As we come out of another Labor Day holiday, it’s important to remember that many of these employment protections – including safety protections – that we take for granted in our current jobs were bought and paid for with blood. Blood and years of hard work by unions and labor organizers. While efforts to unionize coal fields had a downturn after President Warren G. Harding and state officials backed the coal companies – who had gone so far as to drop homemade and WWI surplus poison and explosive bombs from privately owned planes on miners and their families – the Coal Wars helped shine a light on the conditions in Appalachia’s coal fields and raise awareness of exploitation there. The events that occurred in West Virginia and, later, in Kentucky with subsequent generations of union miners would eventually lead to greater labor organization and regulations leading to safer and more fair conditions for miners, and all of us.
So, though Labor Day is already behind us, we want to take this moment to say “thank you” to all the shop stewards, union organizers, and picket line walkers – past, present, and future – who have fought and continue to fight for the rights of workers everywhere.
Thanks too to the safety inspectors who make sure jobs stay as safe as possible for workers. Lots of jobs have inherent hazards that workers must accept and understand. But because of their work more of us can expect to return safely home to our families at the end of our shift.

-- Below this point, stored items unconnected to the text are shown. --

(* ===== verification/RegulatedJobs.v ===== *)
(** * Regulated jobs: [create_regulated_job] of routes/regulated_jobs.rs

    The consumer redeems a prepared route with an envelope only the attested
    node can open: the route's hardware is checked again, its frozen price is
    reserved, and the job is bound to the route, which is consumed. *)
From S2P Require Import Prelude Text Float64 Fixed Policy Routing Billing Ledger Net AntiAbuse StandardData Hardware Fingerprint Store Envelope Api Snapshot Tables Lease Postings Complete Requests Quotes Dispatch JobOps Admission RegulatedRoutes.

Local Open Scope string_scope.
Local Open Scope list_scope.
Local Open Scope Z_scope.

(** [a || b || ...] where reading a column may fail. *)
Fixpoint any_true (conditions : list (ApiResult bool)) : ApiResult bool :=
  match conditions with
  | [] => Ok false
  | c :: rest => b ← c; if b : bool then Ok true else any_true rest
  end.

Definition column {A} (o : option A) (p : A → bool) : ApiResult bool := a ← or_internal o; Ok (p a).

(** The joined row of the route that is redeemed. *)
Record BoundRoute : Type := mkBound {
  bound_route : RouteRow;
  bound_model : ModelRow;
  bound_instance : InstanceRow;
  bound_to_node : NodeRow;
  bound_report : ReportRow;
}.

Definition load_bound_route (st : State) (route : Z) : option BoundRoute :=
  r ← regulated_routes (fleet st) !! route;
  m ← models st !! route_model r;
  i ← instances st !! route_instance r;
  n ← nodes st !! route_node r;
  ar ← reports st !! route_report r;
  if enabled m then Some (mkBound r m i n ar) else None.

(** The hardware, the model or the report behind the route is no longer what it was. *)
Definition route_lost (st : State) (now_utc : Z) (b : BoundRoute) : ApiResult bool :=
  let '(mkBound r m i n ar) := b in
  any_true [
    Ok (nanos (route_expires_at r) <=? now_utc);
    Ok (negb (bool_decide (instance_status i = Published)));
    Ok (instance_canary_quarantined st (route_instance r));
    Ok (negb (instance_node i =? route_node r));
    Ok (negb (String.eqb (node_status n) "online"));
    column (last_seen_at n) (λ t, nanos t <=? now_utc - nanos LIVENESS_MICROS);
    Ok (negb (bool_decide (node_attestation_report n = Some (route_report r))));
    Ok (match trust_expires_at n with Some t => nanos t <=? now_utc | None => true end);
    Ok (negb (String.eqb (report_status ar) "verified"));
    Ok (negb (String.eqb (key_origin ar) "tee_runtime"));
    column (report_instance ar) (λ x, negb (x =? route_instance r));
    Ok (negb (report_node ar =? route_node r));
    column (report_model_hash ar) (λ h, negb (String.eqb h (weights_hash m)));
    Ok (nanos (expires_at ar) <=? now_utc);
    column (collateral_expires_at ar) (λ t, nanos t <=? now_utc)
  ].

(** The envelope is for another report or instance, or from the node's own key. *)
Definition envelope_misbound (request : CreateRegulatedJobRequest) (b : BoundRoute)
    : ApiResult bool :=
  let e := envelope request in
  any_true [
    Ok (negb (report_id e =? route_report (bound_route b)));
    Ok (negb (envelope_model_instance_id e =? route_instance (bound_route b)));
    column (ephemeral_public_key (bound_report b)) (String.eqb (sender_public_key e))
  ].

Record RegulatedJobResponse : Type := mkRegulatedJob {
  regulated_job_id : Z;
  regulated_status : JobStatus;
  regulated_model : Z;
  regulated_reserved_cost : Z;
  regulated_replay : bool;
}.

(** The answer to a key that has a job: the same route and request, or a conflict. *)
Definition existing_regulated_response (st : State) (p : Z * JobRow)
    (request : CreateRegulatedJobRequest) (fingerprint : string) : ApiResult RegulatedJobResponse :=
  let route := r ← regulated_route_id p.2; regulated_routes (fleet st) !! r in
  _ ← bail_if (negb (bool_decide (regulated_route_id p.2 = Some (regulated_route request)))
      || negb (bool_decide ((route ≫= create_request_fingerprint) = Some fingerprint)))
    (conflict "idempotency_binding_mismatch" "Regulated 创建幂等键已绑定到不同 route 或 envelope");
  Ok (mkRegulatedJob p.1 (status p.2) (model_id p.2) (reserved_cost_micro p.2) true).

(** [UPDATE regulated_routes SET status = 'consumed', ...] with the UNIQUE job. *)
Definition consume_route (st : State) (now route job : Z) (fingerprint : string)
    : ApiResult State :=
  let rs := regulated_routes (fleet st) in
  r ← ok_or (r ← rs !! route;
             if route_prepared r && (now <? route_expires_at r) then Some r else None)
    (conflict "regulated_route_replay" "Regulated route 已被并发消费或刚刚过期");
  _ ← require_internal (negb (existsb (λ p, bool_decide (route_job p.2 = Some job)) (map_to_list rs)));
  Ok (with_routes st (<[route := route_ended r Consumed now (Some job) (Some fingerprint)]> rs)).

Section create.
Context `{C : Crypto, RJ : RegulatedJson}.
Context (cfg : Config) (asn_lookup : IpAddr → option Z) (trusted_proxy_ips : gset IpAddr).

Definition regulated_job (tx : Tx) (principal : Principal) (request : CreateRegulatedJobRequest)
    (r : RouteRow) (b : BillingSnapshot) (opaque_envelope : string) : JobRow :=
  mkJob (principal_user_id principal) (route_model r) (Some (route_instance r))
    (regulated_idempotency_key request) Queued "regulated" (Some (regulated_route request))
    (Some (route_node r)) (Some (route_report r)) (route_input_tokens r)
    (route_max_output_tokens r) (reservation_micro b) (frozen_columns b) None None 0
    None None None None None None None
    (mkSubmission opaque_envelope "regulated_aead_v1" (route_tags r) (route_priority r)
       (attempts_allowed cfg false) (tx_now tx) None None "standard")
    (tx_now tx).

(** The part after the assessment; [new_id] is the random UUID of the job. *)
Definition redeem_route (st : State) (tx : Tx) (new_id : Z) (principal : Principal)
    (request : CreateRegulatedJobRequest) (fingerprint : string)
    : ApiResult (RegulatedJobResponse * State) :=
  b ← ok_or (load_bound_route st (regulated_route request)) (not_found "Regulated prepared route");
  let r := bound_route b in
  _ ← bail_if (negb (route_user r =? principal_user_id principal))
    (forbidden "无权消费该 Regulated route");
  _ ← bail_if (negb (route_prepared r))
    (conflict "regulated_route_replay" "Regulated route 已消费或过期，拒绝重放");
  lost ← route_lost st (now_utc tx 0%nat) b;
  _ ← bail_if lost
    (attestation_failed "prepared route 的节点、模型或硬件报告在消费前已失效");
  billing ← from_frozen_row (route_billing r) (weights_hash (bound_model b));
  available ← check_reserved_capacity_and_policy st (tx_now tx) (now_utc tx 1%nat) (route_node r)
    (route_tags r) (Some (regulated_route request)) (Some (route_report r));
  _ ← bail_if (negb available)
    (policy_rejected "prepared route 的固定节点在消费前已满载或不再满足本机策略");
  _ ← bail_if (instance_canary_quarantined st (route_instance r))
    (attestation_failed "prepared route 的固定模型实例已被 canary 风控隔离");
  misbound ← envelope_misbound request b;
  _ ← bail_if misbound
    (attestation_failed "请求 envelope 与 route/report/model 绑定不一致或使用了错误发送方公钥");
  opaque_envelope ← ok_or (encode_envelope (envelope request))
    (bad_request "invalid_regulated_job" "无法编码 opaque envelope");
  _ ← bail_if (900000 <? str_len opaque_envelope)
    (bad_request "invalid_regulated_job" "Regulated envelope 超过任务载荷上限");
  _ ← bail_if (negb (snapshot_authorized_input_tokens billing =? route_input_tokens r)
      || negb (snapshot_authorized_max_output_tokens billing =? route_max_output_tokens r))
    billing_profile_unavailable;
  st ← reserve st (principal_user_id principal) (reservation_micro billing);
  st ← insert_job st new_id (regulated_job tx principal request r billing opaque_envelope);
  st ← consume_route st (tx_now tx) (regulated_route request) new_id fingerprint;
  Ok (mkRegulatedJob new_id Queued (route_model r) (reservation_micro billing) false, st).

(** The look-up before the transaction is the one inside it. *)
Definition create_regulated_job (st : State) (tx : Tx) (new_id : Z) (principal : Principal)
    (connection : Connection) (request : CreateRegulatedJobRequest)
    : ApiResult RegulatedJobResponse * State :=
  transaction st (
    _ ← map_err (λ e, bad_request "invalid_regulated_job" (validation_error_to_string e))
      (create_regulated_validate request);
    fingerprint ← regulated_request_fingerprint "create-v1" (encode_create_regulated request);
    match existing_job st (principal_user_id principal) (regulated_idempotency_key request) with
    | Some p =>
      response ← existing_regulated_response st p request fingerprint;
      Ok (Ok response, st)
    | None =>
      st ← assess_job_creation cfg asn_lookup trusted_proxy_ips st tx principal connection
        (regulated_idempotency_key request);
      '(response, st) ← redeem_route st tx new_id principal request fingerprint;
      Ok (Ok response, st)
    end).
End create.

Finally thank you to the union halls and their representatives who work tirelessly to bring more, better paying jobs to our region. Because of your work fewer of our men and women have to go on the road to provide for their families. Because of your work they can draw decent pay and still be home every evening for dinner with their families and present for their childrens’ ball games, spelling bees and music recitals.
Your work today is still appreciated, and the sacrifices of those who came before you will not be forgotten.